What is required –
In your answer, print every record exactly as it is written.

---- Record excerpts

(** The clusters of [num] blocks from [x] on end before this one. *)
Definition cluster_end (bm : ext2_bitmap) (x num : Z) : Z := Z.shiftr (x + num + (2 ^ bm_shift bm - 1)) (bm_shift bm).

Lemma cluster_end_bounds bm x num : wf bm -> 0 <= x -> 1 <= num ->
  cluster bm x < cluster_end bm x num <= cluster bm x + num /\ 0 <= cluster bm x <= x /\
  cluster_end bm x num <= x + num.
Proof.
  intros [_ _ _ _ Hs] Hx Hn. unfold cluster, cluster_end. rewrite !Z.shiftr_div_pow2 by lia.
  assert (1 <= 2 ^ bm_shift bm) by (apply (Z.pow_le_mono_r 2 0); lia). set (k := 2 ^ bm_shift bm) in *.
  pose proof (Z.div_mod x k ltac:(lia)). pose proof (Z.mod_pos_bound x k ltac:(lia)).
  pose proof (Z.div_mod (x + num + (k - 1)) k ltac:(lia)). pose proof (Z.mod_pos_bound (x + num + (k - 1)) k ltac:(lia)).
  set (q := x / k) in *. set (q' := (x + num + (k - 1)) / k) in *.
  assert (0 <= q) by (apply Z.div_pos; lia). nia.
Qed.

(** The range, when it lies in the bitmap. *)
Definition range_in (bm : ext2_bitmap) (x num : Z) : bool :=
  in_range bm (cluster bm x) && in_range bm (cluster_end bm x num - 1).

Lemma range_form bm x num : wf bm -> 0 <= x -> 1 <= num < 2 ^ 31 -> x + num + 2 ^ 32 <= 2 ^ 64 ->
  ext2_mark_block_bitmap_range (Some bm) x num =
  if range_in bm x num then
    l ← each_bit set_bit (Z.to_nat (cluster_end bm x num - cluster bm x)) (bm_bits bm) (cluster bm x) (bm_start bm);
    Some (Some (with_bits bm l))
  else Some (Some bm).
Proof.
  intros Hwf Hx Hn Hov. destruct (cluster_end_bounds bm x num Hwf Hx ltac:(lia)) as (H1 & H2 & H3).
  destruct Hwf as [_ Hr He _ Hs]. unfold range_in, in_range, ext2_mark_block_bitmap_range.
  rewrite !(wrap_small 64 (x + num)) by lia.
  destruct bm as [b|b]; unfold cluster, cluster_end in *;
    cbn [bm_start bm_end bm_shift bm_bits bm_limit bm_real_end] in *.
  - rewrite !Z.shiftr_0_r in *. rewrite !wrap_small, !above32_spec by lia.
    replace (x + num + (2 ^ 0 - 1)) with (x + num) by lia. replace (x + num - x) with num by lia.
    destruct (Z.leb_spec (2 ^ 31) num); [lia|].
    destruct (Z.leb_spec (2 ^ 32) x), (Z.leb_spec (2 ^ 32) (x + num - 1)), (Z.ltb_spec x (start32 b)),
      (Z.ltb_spec (end32 b) x), (Z.ltb_spec (end32 b) (x + num - 1)), (Z.leb_spec (start32 b) x), (Z.leb_spec x (end32 b)),
      (Z.leb_spec (start32 b) (x + num - 1)), (Z.leb_spec (x + num - 1) (end32 b)); try lia; done.
  - assert (2 ^ cluster_bits b <= 2 ^ 32) by (apply Z.pow_le_mono_r; lia).
    assert (1 <= 2 ^ cluster_bits b) by (apply (Z.pow_le_mono_r 2 0); lia).
    rewrite (wrap_small 64 (x + num + _)) by lia.
    set (c1 := Z.shiftr x _) in *. set (c2 := Z.shiftr (x + num + _) _) in *.
    assert (s64 (c2 - c1) = c2 - c1) as -> by (unfold swrap; destruct (Z.ltb_spec ((c2 - c1) mod 2 ^ 64) (2 ^ (64 - 1))); divlia).
    replace (c1 + (c2 - c1) - 1) with (c2 - 1) by lia. rewrite !wrap_small by lia.
    unfold ext2_bitarray_mark_bmap_extent.
    destruct (Z.ltb_spec c1 (start64 b)), (Z.ltb_spec (end64 b) c1), (Z.ltb_spec (end64 b) (c2 - 1)),
      (Z.leb_spec (start64 b) c1), (Z.leb_spec c1 (end64 b)), (Z.leb_spec (start64 b) (c2 - 1)),
      (Z.leb_spec (c2 - 1) (end64 b)); try lia; cbn [orb andb]; try done. by destruct (each_bit _ _ _ _ _).
Qed.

--------

Answer below –
(** The clusters of [num] blocks from [x] on end before this one. *)
Definition cluster_end (bm : ext2_bitmap) (x num : Z) : Z := Z.shiftr (x + num + (2 ^ bm_shift bm - 1)) (bm_shift bm).

Lemma cluster_end_bounds bm x num : wf bm -> 0 <= x -> 1 <= num ->
  cluster bm x < cluster_end bm x num <= cluster bm x + num /\ 0 <= cluster bm x <= x /\
  cluster_end bm x num <= x + num.
Proof.
  intros [_ _ _ _ Hs] Hx Hn. unfold cluster, cluster_end. rewrite !Z.shiftr_div_pow2 by lia.
  assert (1 <= 2 ^ bm_shift bm) by (apply (Z.pow_le_mono_r 2 0); lia). set (k := 2 ^ bm_shift bm) in *.
  pose proof (Z.div_mod x k ltac:(lia)). pose proof (Z.mod_pos_bound x k ltac:(lia)).
  pose proof (Z.div_mod (x + num + (k - 1)) k ltac:(lia)). pose proof (Z.mod_pos_bound (x + num + (k - 1)) k ltac:(lia)).
  set (q := x / k) in *. set (q' := (x + num + (k - 1)) / k) in *.
  assert (0 <= q) by (apply Z.div_pos; lia). nia.
Qed.

(** The range, when it lies in the bitmap. *)
Definition range_in (bm : ext2_bitmap) (x num : Z) : bool :=
  in_range bm (cluster bm x) && in_range bm (cluster_end bm x num - 1).

Lemma range_form bm x num : wf bm -> 0 <= x -> 1 <= num < 2 ^ 31 -> x + num + 2 ^ 32 <= 2 ^ 64 ->
  ext2_mark_block_bitmap_range (Some bm) x num =
  if range_in bm x num then
    l ← each_bit set_bit (Z.to_nat (cluster_end bm x num - cluster bm x)) (bm_bits bm) (cluster bm x) (bm_start bm);
    Some (Some (with_bits bm l))
  else Some (Some bm).
Proof.
  intros Hwf Hx Hn Hov. destruct (cluster_end_bounds bm x num Hwf Hx ltac:(lia)) as (H1 & H2 & H3).
  destruct Hwf as [_ Hr He _ Hs]. unfold range_in, in_range, ext2_mark_block_bitmap_range.
  rewrite !(wrap_small 64 (x + num)) by lia.
  destruct bm as [b|b]; unfold cluster, cluster_end in *;
    cbn [bm_start bm_end bm_shift bm_bits bm_limit bm_real_end] in *.
  - rewrite !Z.shiftr_0_r in *. rewrite !wrap_small, !above32_spec by lia.
    replace (x + num + (2 ^ 0 - 1)) with (x + num) by lia. replace (x + num - x) with num by lia.
    destruct (Z.leb_spec (2 ^ 31) num); [lia|].
    destruct (Z.leb_spec (2 ^ 32) x), (Z.leb_spec (2 ^ 32) (x + num - 1)), (Z.ltb_spec x (start32 b)),
      (Z.ltb_spec (end32 b) x), (Z.ltb_spec (end32 b) (x + num - 1)), (Z.leb_spec (start32 b) x), (Z.leb_spec x (end32 b)),
      (Z.leb_spec (start32 b) (x + num - 1)), (Z.leb_spec (x + num - 1) (end32 b)); try lia; done.
  - assert (2 ^ cluster_bits b <= 2 ^ 32) by (apply Z.pow_le_mono_r; lia).
    assert (1 <= 2 ^ cluster_bits b) by (apply (Z.pow_le_mono_r 2 0); lia).
    rewrite (wrap_small 64 (x + num + _)) by lia.
    set (c1 := Z.shiftr x _) in *. set (c2 := Z.shiftr (x + num + _) _) in *.
    assert (s64 (c2 - c1) = c2 - c1) as -> by (unfold swrap; destruct (Z.ltb_spec ((c2 - c1) mod 2 ^ 64) (2 ^ (64 - 1))); divlia).
    replace (c1 + (c2 - c1) - 1) with (c2 - 1) by lia. rewrite !wrap_small by lia.
    unfold ext2_bitarray_mark_bmap_extent.
    destruct (Z.ltb_spec c1 (start64 b)), (Z.ltb_spec (end64 b) c1), (Z.ltb_spec (end64 b) (c2 - 1)),
      (Z.leb_spec (start64 b) c1), (Z.leb_spec c1 (end64 b)), (Z.leb_spec (start64 b) (c2 - 1)),
      (Z.leb_spec (c2 - 1) (end64 b)); try lia; cbn [orb andb]; try done. by destruct (each_bit _ _ _ _ _).
Qed.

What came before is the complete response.